Professor Erroll Southers is the co-founder of the Law Enforcement Work Inquiry System, or LEWIS registry, which will compile a number of publicly available data points on officer misconduct.
The registry’s creators say it will combat trends identified in 2020 research published in the Yale Law Journal which found that terminated officers often travel to other police departments and repeat improper conduct.
“This is addressing the foundation of police misconduct which is the culture,” Southers told The College Fix via email on Monday. “Culture change only occurs when you focus on the human element.”
Southers is a former FBI agent and also worked as a police officer in Santa Monica for seven years.

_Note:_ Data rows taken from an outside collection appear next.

(** [clear_all_cache] on the cache [aged], then a lookup. *)
Lemma clear_all_cache_leaves_files_witness :
  db_readonly aged = false ∧
  (Database.clear_all_cache aged).1 = 3%nat ∧
  request_cache (Database.clear_all_cache aged).2 = [].
Proof.
  destruct (DatabaseMore.clear_all_cache_leaves_files aged) as (Hw & _).
  destruct (Hw eq_refl) as (Hn & Hempty & _).
  split; [reflexivity|]. split; [exact Hn | exact Hempty].
Defined.


(** A fetch of [a1] on the cache [tiers], whose database row is fresh. *)
Lemma cache_hit_is_quiet_witness :
  (a1 ∉ (∅ : gset string)) ∧
  truthy (RequestHandler.get_cached_response md5 a1 tiers).1 = true ∧
  (RequestHandler.get_page_content md5 site jitter a1 ∅ tiers).1 =
    Some "fresh text" ∧
  requests (RequestHandler.get_page_content md5 site jitter a1 ∅ tiers).2 = [].
Proof.
  assert (Hnew : a1 ∉ (∅ : gset string)) by compute_done.
  assert (Hhit : truthy (RequestHandler.get_cached_response md5 a1 tiers).1 = true)
    by (vm_compute; reflexivity).
  destruct (RequestHandlerMore.cache_hit_is_quiet md5 site jitter a1 ∅ tiers
              Hnew Hhit) as (Hres & _ & Hreq & _).
  split; [exact Hnew|]. split; [exact Hhit|].
  split; [rewrite Hres; vm_compute; reflexivity | exact Hreq].
Defined.

(** A fetch of the page that does not exist. *)
Lemma http_error_is_not_cached_witness :
  (gone ∉ (∅ : gset string)) ∧
  truthy (RequestHandler.get_cached_response md5 gone w0).1 = false ∧
  RequestHandler.status_code (site 0 gone) = 404 ∧
  (RequestHandler.get_page_content md5 site jitter gone ∅ w0).1 = None ∧
  request_cache (RequestHandler.get_page_content md5 site jitter gone ∅ w0).2 = [].
Proof.
  assert (Hnew : gone ∉ (∅ : gset string)) by compute_done.
  assert (Hmiss : truthy (RequestHandler.get_cached_response md5 gone w0).1 = false)
    by (vm_compute; reflexivity).
  destruct (RequestHandlerMore.http_error_is_not_cached md5 site jitter gone ∅ w0
              Hnew Hmiss eq_refl eq_refl) as (Hres & _ & _ & Hcache & _).
  split; [exact Hnew|]. split; [exact Hmiss|]. split; [reflexivity|].
  split; [exact Hres | exact Hcache].
Defined.

(** A fetch of [a2], whose body is empty. *)
Lemma fetch_success_is_polite_witness :
  (a2 ∉ (∅ : gset string)) ∧
  truthy (RequestHandler.get_cached_response md5 a2 w0).1 = false ∧
  RequestHandler.status_code (site 0 a2) = 200 ∧
  (RequestHandler.get_page_content md5 site jitter a2 ∅ w0).1 = Some "" ∧
  requests (RequestHandler.get_page_content md5 site jitter a2 ∅ w0).2 = [a2].
Proof.
  assert (Hnew : a2 ∉ (∅ : gset string)) by compute_done.
  assert (Hmiss : truthy (RequestHandler.get_cached_response md5 a2 w0).1 = false)
    by (vm_compute; reflexivity).
  destruct (RequestHandlerMore.fetch_success_is_polite md5 site jitter a2 ∅ w0
              Hnew Hmiss eq_refl eq_refl) as (Hres & Hreq & _).
  split; [exact Hnew|]. split; [exact Hmiss|]. split; [reflexivity|].
  split; [exact Hres | exact Hreq].
Defined.

(** The sweep of one day on the directory of [aged], and of [locked]. *)
Lemma clear_old_file_cache_sweep_witness :
  fs_readonly aged = false ∧
  files (RequestHandler.clear_old_file_cache 1 aged).2 !! "two-hours.html" =
    Some (mkFile (Some "x") (1700000000000 - 7200000)) ∧
  ¬ 1700000000000 - 7200000 < clock aged - 1 * 86400000 ∧
  fs_readonly locked = true ∧
  (RequestHandler.clear_old_file_cache 1 locked).1 = 0%nat ∧
  files (RequestHandler.clear_old_file_cache 1 locked).2 = files locked.
Proof.
  assert (Hf : files (RequestHandler.clear_old_file_cache 1 aged).2
                 !! "two-hours.html" =
               Some (mkFile (Some "x") (1700000000000 - 7200000)))
    by (vm_compute; reflexivity).
  destruct (RequestHandlerMore.clear_old_file_cache_sweep 1 aged)
    as (_ & _ & Hkept & _).
  destruct (RequestHandlerMore.clear_old_file_cache_sweep 1 locked)
    as (_ & _ & _ & _ & _ & _ & _ & Hro).
  split; [reflexivity|]. split; [exact Hf|].
  split; [exact (Hkept _ _ Hf eq_refl)|].
  split; [reflexivity|]. exact (Hro eq_refl).
Defined.

(** [a1] is fetched and marked though the extractor returns [None]. *)
Lemma scrape_article_content_marks_witness :
  (RequestHandler.get_page_content md5 site jitter a1 (visited_urls w0) w0).1 =
    Some "text of a1" ∧
  (AINewsScraper.scrape_article_content md5 site jitter no_data a1 "title 1" w0).1 =
    None ∧
  visited_urls
    (AINewsScraper.scrape_article_content md5 site jitter no_data a1 "title 1" w0).2 =
    {[a1]} ∪ visited_urls w0.
Proof.
  assert (Hget : (RequestHandler.get_page_content md5 site jitter a1
                    (visited_urls w0) w0).1 = Some "text of a1")
    by (vm_compute; reflexivity).
  destruct (ScraperMore.scrape_article_content_marks md5 site jitter no_data
              a1 "title 1" w0) as (_ & Hmark & _).
  destruct (Hmark "text of a1" Hget ltac:(discriminate)) as [Hres Hvis].
  split; [exact Hget|]. split; [exact Hres | exact Hvis].
Defined.

(** The site that is down: page 1 is skipped and the crawl goes on. *)
Lemma failed_page_is_skipped_witness :
  let crawl := AINewsScraper.for_pages md5 busy jitter extract_article_links
                 extract_article_data true 10 in
  let url := AINewsScraper.page_url true 1 in
  let fetched := RequestHandler.get_page_content md5 busy jitter url
                   (visited_urls w0)
                   (set_log (cons (INFO, ScrapingPage 1 url)) w0) in
  truthy fetched.1 = false ∧
  crawl [1; 2]%nat [] w0 = crawl [2%nat] [] fetched.2.
Proof.
  intros crawl url fetched.
  assert (Hfail : truthy fetched.1 = false) by (vm_compute; reflexivity).
  destruct (ScraperMore.failed_page_is_skipped md5 busy jitter
              extract_article_links extract_article_data true 10 1 [2%nat] [] w0)
    as (Hskip & _).
  split; [exact Hfail | exact (Hskip Hfail)].
Defined.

The registry is under construction. Beta testing will commence in the fall and should go live by 2022, Southers told The Fix.
“LEWIS will become a unified national database that documents all police officers who were terminated or resigned due to misconduct, including excessive use of force, corruption, violent extremism, domestic violence, sexual assault, physical assault and harassment, perjury, falsifying a police report, and planting or destroying evidence,” USC’s website states.

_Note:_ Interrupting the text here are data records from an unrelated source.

(** * A versioned, Merkleized AVL+ tree (iavl): shallow embedding and
      verification of its specification.

    The development follows the TypeScript sources:
    - [util.ts]   : [sha256], [numberToBuffer], [numberfromBuffer];
    - [store.ts]  : the [Store] class over three LMDB tables;
    - [node.ts]   : the [Branch] and [Leaf] classes and [fromCompact];
    - [tree.ts]   : the [Tree] facade;
    - [ics23.ts]  : neighbour search for non-existence proofs.

    JavaScript numbers are integers of [Z] here, a [Buffer] is the list of
    its bytes, [undefined] is [None]. *)

From Stdlib Require Import String ZArith List Sorted Bool Lia.
Import ListNotations.
Open Scope Z_scope.

(** ** Buffers *)

(** A Node.js [Buffer]: its bytes, each one in [0, 256). *)
Definition Buffer : Type := list Z.

(** [a.compare(b)]: bytewise lexicographic order, a proper prefix sorts
    first; the result is [-1], [0] or [1]. *)
Fixpoint Buffer_compare (a b : Buffer) : Z :=
  match a, b with
  | [], [] => 0
  | [], _ :: _ => -1
  | _ :: _, [] => 1
  | x :: a', y :: b' =>
      if x <? y then -1
      else if y <? x then 1
      else Buffer_compare a' b'
  end.

(** [Buffer.concat]. *)
Definition Buffer_concat (data : list Buffer) : Buffer := concat data.

(** [buffer.slice(from, to)] and [buffer.slice(from)]. *)
Definition Buffer_slice (b : Buffer) (from to : nat) : Buffer :=
  firstn (to - from) (skipn from b).

Definition Buffer_slice_from (b : Buffer) (from : nat) : Buffer :=
  skipn from b.

(** [numberToBuffer(num)]: the hexadecimal digits of [num], left-padded to
    eight, read as bytes.  For [0 <= num < 2^32], the range of versions,
    these are the four big-endian bytes of [num]; the embedding is that
    formula. *)
Definition numberToBuffer (num : Z) : Buffer :=
  [ (num / 16777216) mod 256; (num / 65536) mod 256;
    (num / 256) mod 256; num mod 256 ].

(** [numberfromBuffer(buffer)]: [parseInt] of the hexadecimal digits. *)
Definition numberfromBuffer (buffer : Buffer) : Z :=
  fold_left (fun acc x => acc * 256 + x) buffer 0.

(** The comparison of JavaScript numbers used as LMDB keys, as a three-way
    result. *)
Definition number_compare (a b : Z) : Z :=
  if a <? b then -1 else if b <? a then 1 else 0.

(** ** An ordered key/value table (one LMDB sub-database)

    Entries are kept in key order, one per key, the way a cursor yields
    them. *)
Section Table.
Context {K V : Type}.
Variable cmp : K -> K -> Z.

Definition Table : Type := list (K * V).

(** [db.putSync(key, value)]. *)
Fixpoint putSync (key : K) (value : V) (t : Table) : Table :=
  match t with
  | [] => [(key, value)]
  | (k', v') :: t' =>
      if cmp key k' <? 0 then (key, value) :: t
      else if cmp key k' =? 0 then (key, value) :: t'
      else (k', v') :: putSync key value t'
  end.

(** [db.removeSync(key)]. *)
Definition removeSync (key : K) (t : Table) : Table :=
  filter (fun e => negb (cmp key (fst e) =? 0)) t.

(** [db.get(key)]. *)
Fixpoint get (key : K) (t : Table) : option V :=
  match t with
  | [] => None
  | (k', v') :: t' => if cmp key k' =? 0 then Some v' else get key t'
  end.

Numerous police officials did not respond to repeated requests for comment from The College Fix to express their thoughts on the database, including LAPD and the Fraternal Order of Police Foundation and several professors of criminal justice.
Southers said law enforcement has been generally receptive to the project.
“[C]hiefs of police across the country have been supportive stating they do not want officers fired for misconduct working for them,” he told The Fix.
The new USC initiative is a product of the school’s Safe Communities Institute, of which Southers is director. It will be funded through sponsorship of citizens and organizations, as well as police department subscriptions, according to a USC Q&A with Southers.
“Nothing about LEWIS will compromise the safety of former officers or their families,” Southers said in the Q&A. “The only data added into the registry is information that is already public. We draw from court records, police notices, news reports and other open sources.”
In an article posted to USC News, Southers said that the registry was launched strategically to coincide with the one-year anniversary of the death of George Floyd.
“The timing is absolutely connected,” Southers said in the article. “I grew up in an era when there were no cellphones, as a person of color subjected to police misconduct and abuse. You know, the only time my mother ever cursed, was when she called the police department after I had gotten harassed walking down the street with some friends and the desk sergeant told her it didn’t happen.”
“That was largely the motivation for me becoming an officer,” he continued. “After it happened several times, my father said to me, ‘You can’t change the castle from outside the moat.’ I decided to become an officer to be part of that change I wanted to see.”
Southers, in his comments to USC News, said the registry does not amount to cancel culture and has support from both political parties.
“To those people who believe that perhaps this is cancel culture, I say the misconduct that will get you fired, and get you entered into the LEWIS Registry, is crystal clear. I’ve spoken to chiefs across the country who are largely friends of mine, who all said they don’t want people that would be entered into the LEWIS Registry to work in their agencies,” he said.